**Problem requirements:** Across these entries, report how many lines include the string "modelled", with nothing but the number.

**Exercise input:**
[Start of section]
(** * Power Pet Door client: the frame scanner and the device state machine

    A shallow embedding of [custom_components/powerpetdoor/switch.py]:
    the function [find_end], the receive loop of [PetDoor.data_received],
    and the methods of [PetDoor] that handle connection events, inbound
    messages and outbound commands.

    Python values are modelled as follows.
    - A [str] is a list of characters ([str]); string literals used as dict
      keys and protocol words are [string]s.
    - A [bytes] object is a list of [byte]s.
    - A decoded JSON value is a [json]; Python's [None] is [JNull].  JSON
      numbers are the integers; literals with a fraction or an exponent
      (Python floats) are outside the model.
    - A [dict] is an insertion-ordered association list.
    - A method that mutates [self], performs I/O and may raise is a function
      in the monad [M]: it takes the instance and returns the instance as the
      method left it, the effects it performed in order, and either a value
      or the exception that escaped. *)

From Stdlib Require Import List String Ascii ZArith Bool Lia Sorted.
From Stdlib.Strings Require Import Byte.
Import ListNotations.

Local Open Scope string_scope.
Local Open Scope Z_scope.
Local Open Scope list_scope.

Set Warnings "-register-all".

(** ** Exceptions and results *)

Inductive exn : Type :=
| IndexError (what : string)
| KeyError (key : string)
| TypeError
| NameError (name : string).

Inductive outcome (A : Type) : Type :=
| Ret (a : A)
| Raise (e : exn).

Arguments Ret {A} a.
Arguments Raise {A} e.

(** A Python [str], character by character. *)
Definition str : Type := list ascii.

Definition lbrace : ascii := "{"%char.
Definition rbrace : ascii := "}"%char.

(** ** [find_end] *)

(** The body of [for i, c in enumerate(s)]: [i] is the index of the head of
    [s], [parens] the counter before the head is read. *)
Fixpoint find_end_loop (s : str) (i : nat) (parens : Z) : option nat :=
  match s with
  | [] => None
  | c :: s' =>
      let parens' :=
        if Ascii.eqb c lbrace then parens + 1
        else if Ascii.eqb c rbrace then parens - 1
        else parens in
      if parens' =? 0 then Some (i + 1)%nat
      else find_end_loop s' (S i) parens'
  end.

Definition find_end (s : str) : outcome (option nat) :=
  match s with
  | [] => Ret None
  | c :: _ =>
      if negb (Ascii.eqb c lbrace)
      then Raise (IndexError "Block does not start with '{'")
      else Ret (find_end_loop s 0 0)
  end.

(** The brace depth of a text: the number of opening braces minus the number
    of closing braces. *)
Fixpoint depth (s : str) : Z :=
  match s with
  | [] => 0
  | c :: s' =>
      (if Ascii.eqb c lbrace then 1
       else if Ascii.eqb c rbrace then -1
       else 0) + depth s'
  end.

(** ** JSON values and dicts *)

Inductive json : Type :=
| JNull
| JBool (b : bool)
| JNum (n : Z)
| JStr (s : string)
| JArr (l : list json)
| JObj (d : list (string * json)).

Definition dict : Type := list (string * json).

(** [d.get(k)]: the value stored under [k], if any. *)
Fixpoint dict_get {V : Type} (k : string) (d : list (string * V)) : option V :=
  match d with
  | [] => None
  | (k', v) :: d' => if String.eqb k k' then Some v else dict_get k d'
  end.

(** [k in d]. *)
Definition dict_mem {V : Type} (k : string) (d : list (string * V)) : bool :=
  match dict_get k d with
  | Some _ => true
  | None => false
  end.

(** [d[k] = v]: an existing key keeps its position, a new key goes last. *)
Fixpoint dict_set {V : Type} (k : string) (v : V) (d : list (string * V))
  : list (string * V) :=
  match d with
  | [] => [(k, v)]
  | (k', v') :: d' =>
      if String.eqb k k' then (k', v) :: d' else (k', v') :: dict_set k v d'
  end.

Definition keys {V : Type} (d : list (string * V)) : list string :=
  map fst d.

(** Python's [==] on decoded JSON values.  [True == 1] and [False == 0]
    hold in Python, lists compare element by element, dicts key by key. *)
Fixpoint py_eq (a b : json) {struct a} : bool :=
  match a, b with
  | JNull, JNull => true
  | JBool x, JBool y => Bool.eqb x y
  | JBool x, JNum n => Z.b2z x =? n
  | JNum n, JBool y => n =? Z.b2z y
  | JNum n, JNum m => n =? m
  | JStr s, JStr t => String.eqb s t
  | JArr l, JArr m =>
      (fix all2 (l m : list json) {struct l} : bool :=
         match l, m with
         | [], [] => true
         | x :: l', y :: m' => py_eq x y && all2 l' m'
         | _, _ => false
         end) l m
  | JObj d, JObj e =>
      Nat.eqb (List.length d) (List.length e)
      && (fix sub (d : list (string * json)) {struct d} : bool :=
            match d with
            | [] => true
            | (k, v) :: d' =>
                match dict_get k e with
                | Some w => py_eq v w
                | None => false
                end && sub d'
            end) d
  | _, _ => false
  end.

(** Truth value of a decoded JSON value ([if v:]). *)
Definition py_truthy (v : json) : bool :=
  match v with
  | JNull => false
  | JBool b => b
  | JNum n => negb (n =? 0)
  | JStr s => negb (String.eqb s EmptyString)
  | JArr l => match l with [] => false | _ => true end
  | JObj d => match d with [] => false | _ => true end
  end.

(** [v is None]. *)
Definition is_None (v : json) : bool :=
  match v with
  | JNull => true
  | _ => false
  end.

(** [v in (s1, ..., sn)] for a tuple of string literals. *)
Definition py_in (v : json) (t : list string) : bool :=
  existsb (fun s => py_eq (JStr s) v) t.

(** ** Constants of the module *)

Definition COMMAND : string := "cmd".
Definition CONFIG : string := "config".
Definition PING : string := "PING".

(** ** The instance and its surroundings *)

(** A [datetime]: an instant, in microseconds since the epoch. *)
Definition datetime : Type := Z.

(** A [timedelta], in microseconds, and the value of its [total_seconds()]. *)
Record timedelta : Type := { microseconds : Z }.

Inductive seconds : Type :=
| total_seconds (d : timedelta).

(** The validated platform configuration, as far as the methods read it. *)
Record ConfigType : Type := {
  CONF_RECONNECT : timedelta;
  CONF_KEEP_ALIVE : timedelta;
  CONF_REFRESH : timedelta;
  CONF_HOLD : bool
}.

(** The coroutines of the class, as handed to [ensure_future]. *)
Inductive coroutine : Type :=
| Connect
| Reconnect (delay : seconds)
| Keepalive
| Refresh.

(** The task [ensure_future] returns.  Tasks are told apart by the coroutine
    they wrap only: their identity and completion are not tracked. *)
Inductive task : Type :=
| Task (c : coroutine).

(** An asyncio transport, by an opaque number. *)
Definition transport : Type := nat.

Inductive level : Type := DEBUG | INFO | WARNING | ERROR.

(** What a method does to the world outside the instance.  A log record
    keeps its format string, and its arguments where they are texts. *)
Inductive effect : Type :=
| Log (lvl : level) (fmt : string) (args : list str)
| EnsureFuture (c : coroutine)
| Cancel (t : task)
| TransportWrite (t : transport) (data : dict)
| TransportClose (t : transport)
| ScheduleUpdate (force_refresh : bool)
| LoopRunForever
| LoopClose
| LoopStop.

(** Whether [transport.write] returns or raises [RuntimeError]. *)
Inductive write_result : Type := WriteOk | WriteRuntimeError.

Record PetDoor : Type := mkPetDoor {
  config : ConfigType;
  msgId : Z;
  replyMsgId : json;
  status : json;
  last_change : option datetime;
  settings : json;
  _shutdown : bool;
  _ownLoop : bool;
  _transport : option transport;
  _keepalive : option task;
  _refresh : option task;
  _buffer : str
}.

(** The class attributes: the state of an instance when [__init__] returns.
    The dict behind [settings] belongs to the class until the first
    [GET_SETTINGS] reply; one instance is modelled, so it is not shared. *)
Definition init (cfg : ConfigType) : PetDoor :=
  {| config := cfg; msgId := 1; replyMsgId := JNull; status := JNull;
     last_change := None; settings := JObj []; _shutdown := false;
     _ownLoop := false; _transport := None; _keepalive := None;
     _refresh := None; _buffer := [] |}.

Definition set_msgId (v : Z) (self : PetDoor) : PetDoor :=
  mkPetDoor (config self) v (replyMsgId self) (status self)
    (last_change self) (settings self) (_shutdown self) (_ownLoop self)
    (_transport self) (_keepalive self) (_refresh self) (_buffer self).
[End of section]
**Answer for the task:** 2